- [INPUT RECORDS]:

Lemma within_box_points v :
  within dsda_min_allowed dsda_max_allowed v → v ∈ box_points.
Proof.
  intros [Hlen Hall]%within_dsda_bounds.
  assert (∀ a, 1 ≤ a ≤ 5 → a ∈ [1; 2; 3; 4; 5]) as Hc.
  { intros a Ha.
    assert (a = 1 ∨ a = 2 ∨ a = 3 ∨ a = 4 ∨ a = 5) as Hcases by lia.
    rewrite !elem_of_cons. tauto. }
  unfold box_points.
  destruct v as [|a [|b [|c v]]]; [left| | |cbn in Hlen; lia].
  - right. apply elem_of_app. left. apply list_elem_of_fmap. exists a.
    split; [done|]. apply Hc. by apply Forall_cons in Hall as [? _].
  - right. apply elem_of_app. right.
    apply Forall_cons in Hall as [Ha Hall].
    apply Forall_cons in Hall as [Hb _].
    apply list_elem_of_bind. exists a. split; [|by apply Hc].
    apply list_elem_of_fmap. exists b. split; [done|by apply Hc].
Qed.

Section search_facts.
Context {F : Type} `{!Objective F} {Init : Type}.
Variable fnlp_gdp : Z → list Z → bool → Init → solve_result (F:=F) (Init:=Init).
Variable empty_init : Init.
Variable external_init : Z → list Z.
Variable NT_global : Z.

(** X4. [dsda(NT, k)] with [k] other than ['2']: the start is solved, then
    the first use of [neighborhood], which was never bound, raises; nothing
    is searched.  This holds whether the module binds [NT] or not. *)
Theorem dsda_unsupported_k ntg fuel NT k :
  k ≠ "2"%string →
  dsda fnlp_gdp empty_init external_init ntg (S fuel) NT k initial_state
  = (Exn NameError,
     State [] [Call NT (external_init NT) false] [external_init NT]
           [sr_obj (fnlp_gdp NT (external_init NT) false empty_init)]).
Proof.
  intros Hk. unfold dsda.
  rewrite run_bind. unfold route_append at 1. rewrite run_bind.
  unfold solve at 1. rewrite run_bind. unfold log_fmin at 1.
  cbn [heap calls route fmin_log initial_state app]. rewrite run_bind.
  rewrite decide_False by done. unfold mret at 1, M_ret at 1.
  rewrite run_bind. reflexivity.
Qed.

---

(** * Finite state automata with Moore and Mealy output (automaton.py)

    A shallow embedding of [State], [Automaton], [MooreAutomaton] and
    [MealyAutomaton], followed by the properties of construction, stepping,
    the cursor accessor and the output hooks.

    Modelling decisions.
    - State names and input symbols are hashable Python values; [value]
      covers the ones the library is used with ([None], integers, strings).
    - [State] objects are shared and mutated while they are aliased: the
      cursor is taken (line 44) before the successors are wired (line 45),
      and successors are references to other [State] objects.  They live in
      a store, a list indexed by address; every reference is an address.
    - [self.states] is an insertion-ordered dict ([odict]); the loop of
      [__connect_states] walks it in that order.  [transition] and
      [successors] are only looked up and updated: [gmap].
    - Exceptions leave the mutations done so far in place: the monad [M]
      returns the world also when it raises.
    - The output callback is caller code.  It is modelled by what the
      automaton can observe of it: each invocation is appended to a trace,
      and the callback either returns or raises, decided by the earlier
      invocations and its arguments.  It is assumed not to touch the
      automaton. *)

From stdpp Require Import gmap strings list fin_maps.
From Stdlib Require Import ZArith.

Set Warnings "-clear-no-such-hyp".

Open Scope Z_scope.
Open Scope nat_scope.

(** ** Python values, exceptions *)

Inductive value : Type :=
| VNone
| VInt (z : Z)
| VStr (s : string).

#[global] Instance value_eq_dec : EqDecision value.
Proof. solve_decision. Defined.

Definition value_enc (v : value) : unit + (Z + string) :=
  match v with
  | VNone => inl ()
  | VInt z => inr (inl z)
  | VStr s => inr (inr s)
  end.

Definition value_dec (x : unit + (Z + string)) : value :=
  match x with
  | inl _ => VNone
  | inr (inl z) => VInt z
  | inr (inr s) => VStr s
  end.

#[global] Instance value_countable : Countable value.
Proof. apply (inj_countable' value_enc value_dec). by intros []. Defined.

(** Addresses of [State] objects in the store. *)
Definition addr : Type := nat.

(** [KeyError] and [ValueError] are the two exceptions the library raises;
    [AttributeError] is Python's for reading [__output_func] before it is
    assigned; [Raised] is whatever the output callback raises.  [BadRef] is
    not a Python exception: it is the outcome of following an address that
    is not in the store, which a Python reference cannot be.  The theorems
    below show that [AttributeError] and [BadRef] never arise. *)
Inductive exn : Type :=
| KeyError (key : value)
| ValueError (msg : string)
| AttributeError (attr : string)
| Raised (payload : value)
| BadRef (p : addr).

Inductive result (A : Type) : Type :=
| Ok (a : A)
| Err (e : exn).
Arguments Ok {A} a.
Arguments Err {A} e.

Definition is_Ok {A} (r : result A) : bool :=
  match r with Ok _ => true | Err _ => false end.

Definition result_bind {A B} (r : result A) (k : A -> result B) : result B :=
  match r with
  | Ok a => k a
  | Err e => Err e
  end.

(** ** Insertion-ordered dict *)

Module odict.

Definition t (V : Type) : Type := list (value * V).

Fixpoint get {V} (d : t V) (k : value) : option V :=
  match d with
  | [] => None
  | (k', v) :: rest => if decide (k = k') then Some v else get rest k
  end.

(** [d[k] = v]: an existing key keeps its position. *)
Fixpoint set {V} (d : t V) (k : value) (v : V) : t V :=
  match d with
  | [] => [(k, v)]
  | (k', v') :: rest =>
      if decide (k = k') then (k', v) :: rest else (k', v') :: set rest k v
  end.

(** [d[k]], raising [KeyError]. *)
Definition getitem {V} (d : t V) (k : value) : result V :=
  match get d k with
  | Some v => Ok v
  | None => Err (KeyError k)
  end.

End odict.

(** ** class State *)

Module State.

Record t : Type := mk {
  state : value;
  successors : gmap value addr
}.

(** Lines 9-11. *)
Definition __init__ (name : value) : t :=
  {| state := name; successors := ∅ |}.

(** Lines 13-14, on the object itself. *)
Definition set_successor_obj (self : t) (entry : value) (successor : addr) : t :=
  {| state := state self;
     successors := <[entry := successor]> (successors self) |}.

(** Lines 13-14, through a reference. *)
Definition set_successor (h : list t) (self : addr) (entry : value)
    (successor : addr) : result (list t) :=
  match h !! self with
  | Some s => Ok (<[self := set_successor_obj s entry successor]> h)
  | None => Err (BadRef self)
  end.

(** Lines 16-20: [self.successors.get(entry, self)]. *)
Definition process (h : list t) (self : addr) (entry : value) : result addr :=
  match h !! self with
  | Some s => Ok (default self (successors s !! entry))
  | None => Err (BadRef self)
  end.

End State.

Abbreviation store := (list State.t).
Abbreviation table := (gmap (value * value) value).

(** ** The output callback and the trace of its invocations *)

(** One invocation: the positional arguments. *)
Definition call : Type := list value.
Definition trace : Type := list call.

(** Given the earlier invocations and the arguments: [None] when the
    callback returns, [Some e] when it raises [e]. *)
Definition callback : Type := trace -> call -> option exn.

* * *

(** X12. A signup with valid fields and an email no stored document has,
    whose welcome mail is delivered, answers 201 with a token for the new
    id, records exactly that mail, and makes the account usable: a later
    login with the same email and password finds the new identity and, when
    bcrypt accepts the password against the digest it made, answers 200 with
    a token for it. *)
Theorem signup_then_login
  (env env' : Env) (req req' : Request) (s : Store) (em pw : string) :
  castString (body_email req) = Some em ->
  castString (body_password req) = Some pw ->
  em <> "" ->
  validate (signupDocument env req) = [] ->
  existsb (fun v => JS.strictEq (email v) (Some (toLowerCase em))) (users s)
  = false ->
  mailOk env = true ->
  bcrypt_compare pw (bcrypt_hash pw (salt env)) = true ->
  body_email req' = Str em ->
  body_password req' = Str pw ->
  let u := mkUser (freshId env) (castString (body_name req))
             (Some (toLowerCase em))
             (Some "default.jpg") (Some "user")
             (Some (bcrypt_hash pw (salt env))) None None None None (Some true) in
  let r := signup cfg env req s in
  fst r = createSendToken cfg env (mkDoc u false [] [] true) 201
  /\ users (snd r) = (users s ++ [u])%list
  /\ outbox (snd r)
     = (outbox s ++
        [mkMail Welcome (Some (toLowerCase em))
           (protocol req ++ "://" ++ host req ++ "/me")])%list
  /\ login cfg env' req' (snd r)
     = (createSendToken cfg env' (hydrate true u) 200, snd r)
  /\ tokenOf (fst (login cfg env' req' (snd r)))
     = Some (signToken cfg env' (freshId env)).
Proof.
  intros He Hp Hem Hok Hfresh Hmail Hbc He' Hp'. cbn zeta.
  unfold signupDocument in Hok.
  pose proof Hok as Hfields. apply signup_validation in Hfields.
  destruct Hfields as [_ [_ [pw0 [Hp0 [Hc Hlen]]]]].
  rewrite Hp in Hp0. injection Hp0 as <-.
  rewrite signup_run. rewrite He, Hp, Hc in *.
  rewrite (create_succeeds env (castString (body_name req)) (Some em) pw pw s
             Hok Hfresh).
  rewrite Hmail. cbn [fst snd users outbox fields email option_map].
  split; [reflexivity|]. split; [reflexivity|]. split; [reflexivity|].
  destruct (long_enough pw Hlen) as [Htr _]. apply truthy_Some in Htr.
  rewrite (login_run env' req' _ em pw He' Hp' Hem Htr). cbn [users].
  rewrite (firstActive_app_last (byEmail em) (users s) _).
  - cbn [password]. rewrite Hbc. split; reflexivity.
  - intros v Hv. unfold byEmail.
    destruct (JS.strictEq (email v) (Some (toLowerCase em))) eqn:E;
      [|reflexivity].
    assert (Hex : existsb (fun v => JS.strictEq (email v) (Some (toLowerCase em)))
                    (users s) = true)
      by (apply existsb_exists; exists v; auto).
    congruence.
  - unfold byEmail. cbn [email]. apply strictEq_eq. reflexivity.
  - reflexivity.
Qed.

- [WHAT TO PRODUCE]: Return, unchanged, the run of lines above that opens with the line containing "Lemma within_box_points v" and closes with the line containing "intros a Ha.". Include both.

- [ANSWER]:
Lemma within_box_points v :
  within dsda_min_allowed dsda_max_allowed v → v ∈ box_points.
Proof.
  intros [Hlen Hall]%within_dsda_bounds.
  assert (∀ a, 1 ≤ a ≤ 5 → a ∈ [1; 2; 3; 4; 5]) as Hc.
  { intros a Ha.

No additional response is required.